**PROBLEM DETAILS**
Below are the entries. Transcribe exactly the lines from the one with "intros Hn. apply Hn. by left." through the one with "setoid_rewrite list_elem_of_filter. setoid_rewrite", ends included, and leave out all others.

**EXERCISE MATERIAL**

(** Reaching an old version from the new one, by [covers]: the new version's
    exact frontier decides which heads it replaces. *)
Lemma edge_new_covers f a :
  exact vs' (v_at v) f → applied vs a → is_head vs a →
  (edge vs' (v_at v) a ↔ covers f a).
Proof.
  intros Hf Ha Hh.
  assert (applied vs' a ∧ op_ref a ≠ op_ref (v_at v)) as [Ha' Hne] by by apply applied_old.
  rewrite (covers_reaches vs' (v_at v) f a applied_new Hf Ha'). split.
  - intros He. by apply rtc_once.
  - intros Hr. apply rtc_inv_r in Hr as [Heq | (x & Hvx & Hxa)]; [by rewrite Heq in Hne|].
    destruct (applied_insert vs v x (edge_applied_l _ _ _ Hxa)) as [-> | Hx]; [done|].
    apply edge_new_from in Hxa; [|done]. by destruct (Hh x).
Qed.
End one_more.

(** *** The incremental step *)

Lemma stamp_of_insert t v op :
  op ≠ op_ref (v_at v) → stamp_of (insert_version t v) op = stamp_of t op.
Proof. intros Hne. unfold stamp_of; simpl. by rewrite lookup_insert_ne. Qed.

Lemma versions_of_insert t v :
  versions_of (insert_version t v) = <[op_ref (v_at v) := v]> (versions_of t).
Proof. apply fmap_insert. Qed.

(** Joining the frontiers of the named parents: what each of them covers, the
    result covers. *)
Lemma join_parents_spec t vs at_ look ps f :
  wf_versions (versions_of t) →
  (∀ m, op_ref m ∈ ps → applied (versions_of t) m → m ≺ at_ → sound vs at_ (look (op_ref m))) →
  sound vs at_ f →
  let g := foldl (join_parent t at_ look) f ps in
  sound vs at_ g ∧ (∀ s, covers f s → covers g s) ∧
  (∀ m s, op_ref m ∈ ps → applied (versions_of t) m → m ≺ at_ →
     covers (look (op_ref m)) s → covers g s).
Proof.
  intros Hwf. revert f. induction ps as [|p ps IH]; intros f Hlook Hf; simpl.
  { split_and!; [done|done|]. by intros m s ?%not_elem_of_nil. }
  assert (sound vs at_ (join_parent t at_ look f p) ∧
          (∀ s, covers f s → covers (join_parent t at_ look f p) s) ∧
          (∀ m s, op_ref m = p → applied (versions_of t) m → m ≺ at_ →
             covers (look (op_ref m)) s → covers (join_parent t at_ look f p) s))
    as (Hs & Hkeep & Hnew).
  { unfold join_parent. destruct (stamp_of t p) as [m|] eqn:E.
    - apply (stamp_of_applied t p m Hwf) in E as [-> Hm]. case_decide as Hlt.
      + split_and!; [apply sound_join; [done|apply Hlook; [by left|done..]]|eauto with sunrise|].
        intros m' s Heq _ _ Hr. rewrite Heq in Hr. eauto with sunrise.
      + split_and!; try done. intros m' s Heq Hm' Hlt'. exfalso. apply Hlt.
        assert (m' = m) as ->; [|done].
        destruct Hm' as (w' & Hw' & <-), Hm as (w & Hw & <-). congruence.
    - split_and!; try done. intros m s <- Hm. exfalso.
      assert (stamp_of t (op_ref m) = Some m) by (by apply stamp_of_applied). congruence. }
  destruct (IH (join_parent t at_ look f p)) as (HS & HK & HN);
    [intros m ???; apply Hlook; [by right|done..]|done|].
  split_and!; [done|auto|].
  intros m s [Heq|Hin]%elem_of_cons Hm Hlt Hr; eauto.
Qed.

(** The frontier [admit_version] computes for a version that is not late. *)
Definition new_frontier (t : VTables) (v : Version) : Frontier :=
  let f1 := foldl (join_parent t (v_at v) (frontier_of t)) {[s_device (v_at v) := v_at v]}
                  (parents_list v) in
  match previous_of_device t (v_at v) with
  | Some previous => join f1 (frontier_of t previous)
  | None => f1
  end.

Section new_frontier.
Context (t : VTables) (v : Version).
Hypothesis Hok : versions_ok t.
Hypothesis Hfresh : versions_of t !! op_ref (v_at v) = None.
Let vs' := <[op_ref (v_at v) := v]> (versions_of t).

Lemma frontier_of_exact m :
  applied (versions_of t) m → exact (versions_of t) m (frontier_of t (op_ref m)).
Proof. destruct Hok as (_ & Hex & _). intros (w & Hw & <-). by apply Hex. Qed.

(** Joining the frontier of a version one step below keeps the frontier sound
    and makes it cover all that version reaches. *)
Lemma step_below m :
  edge vs' (v_at v) m → applied (versions_of t) m →
  sound vs' (v_at v) (frontier_of t (op_ref m)) ∧
  ∀ s, reaches (versions_of t) m s → covers (frontier_of t (op_ref m)) s.
Proof.
  intros He Hm. destruct (frontier_of_exact m Hm) as [Hs Hc]. split; [|done].
  eapply sound_below; [by apply rtc_once|]. by apply sound_old.
Qed.

Lemma new_frontier_exact : not_late (versions_of t) v → exact vs' (v_at v) (new_frontier t v).
Proof.
  intros Hlate. unfold new_frontier.
  destruct Hok as (Hwf & _).
  assert (∀ m, op_ref m ∈ parents_list v → applied (versions_of t) m → m ≺ v_at v →
            edge vs' (v_at v) m) as Hparent.
  { intros m Hp Hm Hlt. exists v. split_and!; try done; [apply lookup_insert_eq| |by right].
    by apply applied_old. }
  destruct (join_parents_spec t vs' (v_at v) (frontier_of t) (parents_list v)
              {[s_device (v_at v) := v_at v]})
    as (Hs & Hkeep & Hpar); [done| |apply sound_singleton|].
  { intros m Hp Hm Hlt. by apply step_below; [apply Hparent|]. }
  set (f1 := foldl _ _ _) in *.
  pose proof (previous_of_device_spec t (v_at v) Hwf) as Hprev.
  set (f := match previous_of_device t (v_at v) with
            | Some previous => join f1 (frontier_of t previous) | None => f1 end).
  assert (sound vs' (v_at v) f ∧ (∀ s, covers f1 s → covers f s) ∧
    ∀ b s, applied (versions_of t) b → b ≺ v_at v → s_device b = s_device (v_at v) →
      reaches (versions_of t) b s → covers f s) as (Hsf & Hkf & Hdf).
  { subst f. destruct (previous_of_device t (v_at v)) as [op|].
    - destruct Hprev as (m & -> & Hm & Hd & Hlt & Hmax).
      assert (edge vs' (v_at v) m) as He.
      { apply edge_same_device; [apply applied_new|by apply applied_old|done|done]. }
      destruct (step_below m He Hm) as [Hsm Hcm]. split_and!; eauto with sunrise.
      intros b s Hb Hlb Hdb Hr. apply covers_join_r, Hcm. etrans; [|exact Hr].
      apply (same_device_below _ m m b); try done; [congruence|by apply Hmax].
    - split_and!; try done. intros b s Hb Hlb Hdb. by destruct (Hprev b). }
  split; [done|]. intros s Hr. apply rtc_inv in Hr as [<- | (b & He & Hr)].
  - apply Hkf, Hkeep. exists (v_at v). split; [apply lookup_singleton_eq|apply tle_refl].
  - pose proof He as (w & Hw & Hat & Hb & Hlt & Hor).
    apply lookup_insert_Some in Hw as [[_ <-]|[Hne _]]; [|done].
    apply applied_insert in Hb as [-> | Hb]; [by apply tlt_irrefl in Hlt|].
    apply reaches_new_from in Hr; [|done..].
    destruct Hor as [Hd|Hp]; [by eapply Hdf|]. apply Hkf.
    by apply (Hpar b); [..|apply step_below; [apply Hparent|..]].
Qed.
End new_frontier.

Lemma not_late_of t v :
  wf_versions (versions_of t) → arrived_late t (v_at v) = false → not_late (versions_of t) v.
Proof.
  intros Hwf Hl w Hw Hlt. rewrite lookup_versions_of in Hw.
  apply fmap_Some in Hw as (r & Hr & ->).
  assert (¬ (s_device (row_at r) = s_device (v_at v) ∨
             op_ref (v_at v) ∈ parents_list (row_version r))) as Hn; [|tauto].
  intros Hor. apply not_true_iff_false in Hl. apply Hl, arrived_late_spec.
  exists r. split_and!; [|done..]. apply elem_of_rows. eauto.
Qed.

(** Marking a list of heads: every other column stays. *)
Lemma clear_heads_lookup t hs op :
  entity_versions (foldl (λ t h, set_head t (op_ref h) false) t hs) !! op =
  (λ r, mkVRow (row_version r) (row_head r && bool_decide (op ∉ op_ref <$> hs)))
    <$> entity_versions t !! op.
Proof.
  revert t. induction hs as [|h hs IH]; intros t; cbn [foldl].
  { destruct (entity_versions t !! op) as [[v hd]|]; [|done]. simpl.
    by destruct hd. }
  rewrite IH. cbn [set_head entity_versions]. rewrite lookup_alter, fmap_cons.
  destruct (decide (op_ref h = op)) as [<-|Hne];
    (destruct (entity_versions t !! _) as [r|]; [|done]); cbn [fmap option_fmap option_map]; do 2 f_equal; cbn [row_head].
  - rewrite (bool_decide_eq_false_2 (op_ref h ∉ op_ref h :: _)); [by rewrite andb_false_r|].
    intros Hn. apply Hn. by left.
  - f_equal. apply bool_decide_ext. rewrite not_elem_of_cons. split; [|tauto].
    intros ?. split; [|done]. congruence.
Qed.

Lemma clear_heads_frontier t hs :
  entity_frontier (foldl (λ t h, set_head t (op_ref h) false) t hs) = entity_frontier t.
Proof. revert t. induction hs as [|h hs IH]; intros t; [done|]. simpl. by rewrite IH. Qed.

Lemma head_stamps_spec t h :
  h ∈ head_stamps t ↔ ∃ op r, entity_versions t !! op = Some r ∧ row_head r = true ∧ row_at r = h.
Proof.
  unfold head_stamps. rewrite list_elem_of_fmap.
  setoid_rewrite list_elem_of_filter. setoid_rewrite elem_of_rows.
  split; [intros (r & -> & ? & op & ?)|intros (op & r & ? & ? & <-)]; eauto 10.
Qed.

Section admit_ok.
Context (t : VTables) (v : Version).
Hypothesis Hok : versions_ok t.
Hypothesis Hfresh : versions_of t !! op_ref (v_at v) = None.
Hypothesis Hlate : arrived_late t (v_at v) = false.

Let me := op_ref (v_at v).
Let f := new_frontier t v.
Let hs := filter (λ h, reached_by h f = true) (head_stamps t).
Let t' := set_head (foldl (λ t h, set_head t (op_ref h) false)
                     (insert_frontier (insert_version t v) me f) hs) me true.

Lemma admit_step_lookup op :
  entity_versions t' !! op =
  if decide (op = me) then Some (mkVRow v true)
  else (λ r, mkVRow (row_version r) (row_head r && bool_decide (op ∉ op_ref <$> hs)))
         <$> entity_versions t !! op.
Proof.
  unfold t'. cbn [set_head entity_versions]. destruct (decide (op = me)) as [->|Hne].
  - rewrite lookup_alter_eq, clear_heads_lookup. cbn [insert_frontier insert_version entity_versions].
    by rewrite lookup_insert_eq.
  - rewrite lookup_alter_ne, clear_heads_lookup by done.
    cbn [insert_frontier insert_version entity_versions]. by rewrite lookup_insert_ne.
Qed.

**EXERCISE RESPONSE**
    intros Hn. apply Hn. by left.
  - f_equal. apply bool_decide_ext. rewrite not_elem_of_cons. split; [|tauto].
    intros ?. split; [|done]. congruence.
Qed.

Lemma clear_heads_frontier t hs :
  entity_frontier (foldl (λ t h, set_head t (op_ref h) false) t hs) = entity_frontier t.
Proof. revert t. induction hs as [|h hs IH]; intros t; [done|]. simpl. by rewrite IH. Qed.

Lemma head_stamps_spec t h :
  h ∈ head_stamps t ↔ ∃ op r, entity_versions t !! op = Some r ∧ row_head r = true ∧ row_at r = h.
Proof.
  unfold head_stamps. rewrite list_elem_of_fmap.
  setoid_rewrite list_elem_of_filter. setoid_rewrite elem_of_rows.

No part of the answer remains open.